A 2016 study by the WHO also confirmed that the incidence of cataracts had greatly increased: in ‘A global assessment of the burden of disease from environmental risks’ it says that cataracts are the leading cause of blindness worldwide. Globally, cataracts are responsible for 51% of blindness. An estimated 20 million individuals suffer from this degenerative eye disease.

Mason discusses long waiting lists for cataracts in England. Because the NHS cannot cope with the pressure, private companies are cashing in. The growing demand for cataract operations is forcing the NHS to send increasing numbers of patients to be treated privately.

In Wales, where Mason resides, 35,000 patients are at risk of going blind from macular degeneration and glaucoma while on the NHS waiting list. All the municipal councils in Wales use glyphosate-based herbicides. Glyphosate now accounts for about 50% of all herbicide use in the US. 

About 75% of glyphosate use has occurred since 2006, with the global glyphosate market projected to reach $11.74 billion by 2023.

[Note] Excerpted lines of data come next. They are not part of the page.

(** The derived limits are exactly what the network layer requires. *)
Lemma loaded_limits_ok h :
  loaded_handler h -> max_connections (limits h) + max_connections (limits h) < two64 ->
  limits_u64 (limits h)
  /\ limits_ok (limits h) (loop_count (event_loops h)) (thread_count (worker_pool h)).
Proof.
  intros Hh Hmc. destruct Hh.
  pose proof (ceil_div_bounds (max_connections (limits h)) (loop_count (event_loops h))
    ltac:(lia) ltac:(lia)) as Hq.
  rewrite <-lh_per_loop0 in Hq.
  assert (kMaxPayloadSize = 1048576) as Hk by done. unfold u32_max in *.
  split; [unfold limits_u64, is_u64; split_and!; nia|].
  split; unfold u64_max; try lia.
Qed.

Context `{Protobuf}.

Lemma positiveTimeout_ok t : ms_ok t -> positiveTimeout t = true.
Proof. unfold ms_ok, positiveTimeout. intros. by rewrite andb_true_iff, Z.ltb_lt, Z.leb_le; lia. Qed.

(** What [normalizeConfig] changes. *)
Lemma normalizeConfig_ok h e :
  normalizeConfig h = Ok e ->
  exists overload timeout,
    let l := limits h in
    let loop :=
      (event_loop (event_loops h))
        <| loop_max_connections := max_connections_per_loop l |>
        <| completion_capacity := completion_queue_capacity l |>
        <| completion_byte_capacity := completion_queue_byte_capacity l |>
        <| loop_max_completion_bytes := limit_output_buffer_bytes l |>
        <| overload_response_frame := overload |>
        <| business_timeout_response_frame := timeout |>
        <| loop_deadlines := deadlines h |>
        <| session := mkSessionConfig (limit_frame_payload_bytes l) (limit_input_soft_watermark l)
                        (limit_input_buffer_bytes l) (limit_output_soft_watermark l)
                        (limit_output_buffer_bytes l) |> in
    e = h <| worker_pool := (worker_pool h) <| queue_capacity := business_queue_capacity l |> |>
          <| event_loops := mkGroup (loop_count (event_loops h)) (max_connections l)
               (max_connections_per_loop l) (connection_queue_capacity l) loop |>
          <| acceptor := (acceptor h) <| acceptor_max_connections := max_connections l |> |>
          <| blacklist_maintenance := (blacklist_maintenance h)
               <| maintenance_batch_size := cache_batch_size (blacklist_cache h) |> |>.
Proof. unfold normalizeConfig. intros Hn. bind_inv. injection Hn as <-. by exists v, v0. Qed.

Figures for the use of glyphosate in the UK show a similar trend, which Mason has documented in her many reports. And let us not forget at this point that the current Conservative government regards Brexit as an ideal opportunity to usher in crops that have been genetically engineered to withstand the application of glyphosate or similar chemicals. The agrochemicals sector stands in the wings salivating at the prospect. 

This has nothing to do with boosting yields or ‘feeding the world’ as Boris Johnson asserts (claims which fail to stand up to scrutiny) but has everything to do with facilitating industry ambitions.

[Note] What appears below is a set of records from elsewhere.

Definition held {A} (fd : Z) (e : SessionEntry) (m : Loop (E := E) A) : Prop :=
  triple (holding fd e) m (fun _ => lsafe a hs k).

Lemma holding_view fd e l l' : view l' = view l -> holding fd e l -> holding fd e l'.
Proof.
  intros Hv [Hs He]. split; [by eapply lsafe_view|]. unfold view in Hv. injection Hv as _ _ E3 _ _ _ _ _ _ _. congruence.
Qed.

Lemma keeps_unseen {A} (m : Loop A) : unseen m -> keeps m.
Proof. intros Hm l Hl. eapply lsafe_view; [apply Hm|done]. Qed.

Lemma loop_keeps_bind {A B} (m : Loop A) (f : A -> Loop B) :
  keeps m -> (forall x, keeps (f x)) -> keeps (m ≫= f).
Proof. intros Hm Hf. eapply loop_triple_bind; [exact Hm|done]. Qed.

Lemma keeps_if {A} (b : bool) (m n : Loop A) : keeps m -> keeps n -> keeps (if b then m else n).
Proof. by destruct b. Qed.

Lemma held_if {A} fd e (b : bool) (m n : Loop A) : held fd e m -> held fd e n -> held fd e (if b then m else n).
Proof. by destruct b. Qed.

Lemma keeps_find {B} fd (f : option SessionEntry -> Loop B) :
  keeps (f None) -> (forall e, held fd e (f (Some e))) -> keeps (find_session fd ≫= f).
Proof.
  intros Hn Hs l Hl. unfold mbind, loop_bind, find_session, get.
  destruct (sessions l !! fd) as [e|] eqn:He; [by apply Hs|by apply Hn].
Qed.

Lemma held_keeps {A} fd e (m : Loop A) : keeps m -> held fd e m.
Proof. intros Hm l [Hl _]. by apply Hm. Qed.

Lemma held_unseen {A B} fd e (m : Loop A) (f : A -> Loop B) :
  unseen m -> (forall x, held fd e (f x)) -> held fd e (m ≫= f).
Proof.
  intros Hm Hf l Hl. unfold mbind, loop_bind. specialize (Hm l). destruct (m l) as [l' x] eqn:Em.
  apply Hf. by eapply holding_view.
Qed.

Lemma held_put {B} fd e e' (f : unit -> Loop B) :
  rearmed e e' -> held fd e' (f tt) -> held fd e (put_entry fd e' ≫= f).
Proof.
  intros Hr Hf l [Hl He]. apply Hf. split; [by eapply lsafe_put|]. simpl. by rewrite lookup_insert_eq.
Qed.

Lemma held_cancel {B} fd e e1 (f : SessionEntry -> Loop B) :
  (forall e', rearmed e1 e' -> held fd e (f e')) -> held fd e (cancelDeadline e1 ≫= f).
Proof.
  intros Hf l Hl. unfold mbind, loop_bind. destruct (cancelDeadline_spec e1 l) as [Hv Hr].
  destruct (cancelDeadline e1 l) as [l' e']. apply Hf; [done|]. by eapply holding_view.
Qed.

Lemma held_arm {B} fd e e1 kd (f : SessionEntry * bool -> Loop B) :
  (forall e' b, rearmed e1 e' -> held fd e (f (e', b))) -> held fd e (armDeadline sink e1 kd ≫= f).
Proof.
  intros Hf l Hl. unfold mbind, loop_bind. destruct (armDeadline_spec e1 kd l) as [Hv Hr].
  destruct (armDeadline sink e1 kd l) as [l' [e' b]]. apply Hf; [done|]. by eapply holding_view.
Qed.

Lemma held_find {B} fd e (f : option SessionEntry -> Loop B) :
  held fd e (f (Some e)) -> held fd e (find_session fd ≫= f).
Proof. intros Hf l [Hl He]. unfold mbind, loop_bind, find_session, get. rewrite He. by apply Hf. Qed.
End Rules.

#[local] Instance rearmed_refl : Reflexive rearmed.
Proof. by intros e. Qed.

#[local] Instance rearmed_trans : Transitive rearmed.
Proof. intros e1 e2 e3 [S1 R1] [S2 R2]. split; [by etransitivity|congruence]. Qed.

Lemma rearmed_session e s : same_conn (session e) s -> rearmed e (e <| session := s |>).
Proof. by split. Qed.

(** A release that was owed. *)
Lemma lsafe_release a hs k l :
  lsafe a hs (k + 1) l -> lsafe a hs k (release_if true l).1.
Proof.
  intros [L1 L2 L3 L4 L5 L6 L7 L9 L8]. unfold release_if, modify. simpl.
  destruct (has_observer l) eqn:Ho; split; simpl; try done; intros Ho'; [|congruence]. specialize (L7 eq_refl). lia.
Qed.

Lemma closed_view fd g (l l' : EventLoop E) :
  view l' = view ((if 0 <=? epoll_fd l then l <| epoll_set := delete fd (epoll_set l) |> else l)
                   <| event_to_fd := delete g (event_to_fd l) |>) ->
  view (close_fd fd 1 (l' <| sessions := delete fd (sessions l') |>))
  = view (close_fd fd 1 (l <| event_to_fd := delete g (event_to_fd l) |> <| sessions := delete fd (sessions l) |>)).
Proof.
  unfold view. intros Hv. injection Hv as E1 E2 E3 E4 E5 E6 E7 E8 E9 E10. simpl.
  rewrite E1, E2, E3, E4, E5, E6, E7, E8, E9, E10. destruct (0 <=? epoll_fd l); simpl; by rewrite ?delete_delete_eq.
Qed.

Never in history has a chemical been used so pervasively. Glyphosate is in our air, water, plants, animals, grains, vegetables and meats. It’s in beer and wine, children’s breakfast cereal and snack bars and mother’s breast milk. It’s even in our vaccines.

Of course, the power of the pesticides companies has been well noted. 

In 2017, global agrochemical corporations were severely criticised by UN Special Rapporteur on the right to food, Hilal Elver. A report presented to the UN human rights council accused them of the “systematic denial of harms”, “aggressive, unethical marketing tactics” and heavy lobbying of governments which has obstructed reforms and paralysed global pesticide restrictions.

The report authored by Hilal Elver and Baskut Tuncak says pesticides have catastrophic impacts on the environment, human health and society as a whole, including an estimated 200,000 deaths a year from acute poisoning. Its authors said: “It is time to create a global process to transition toward safer and healthier food and agricultural production.”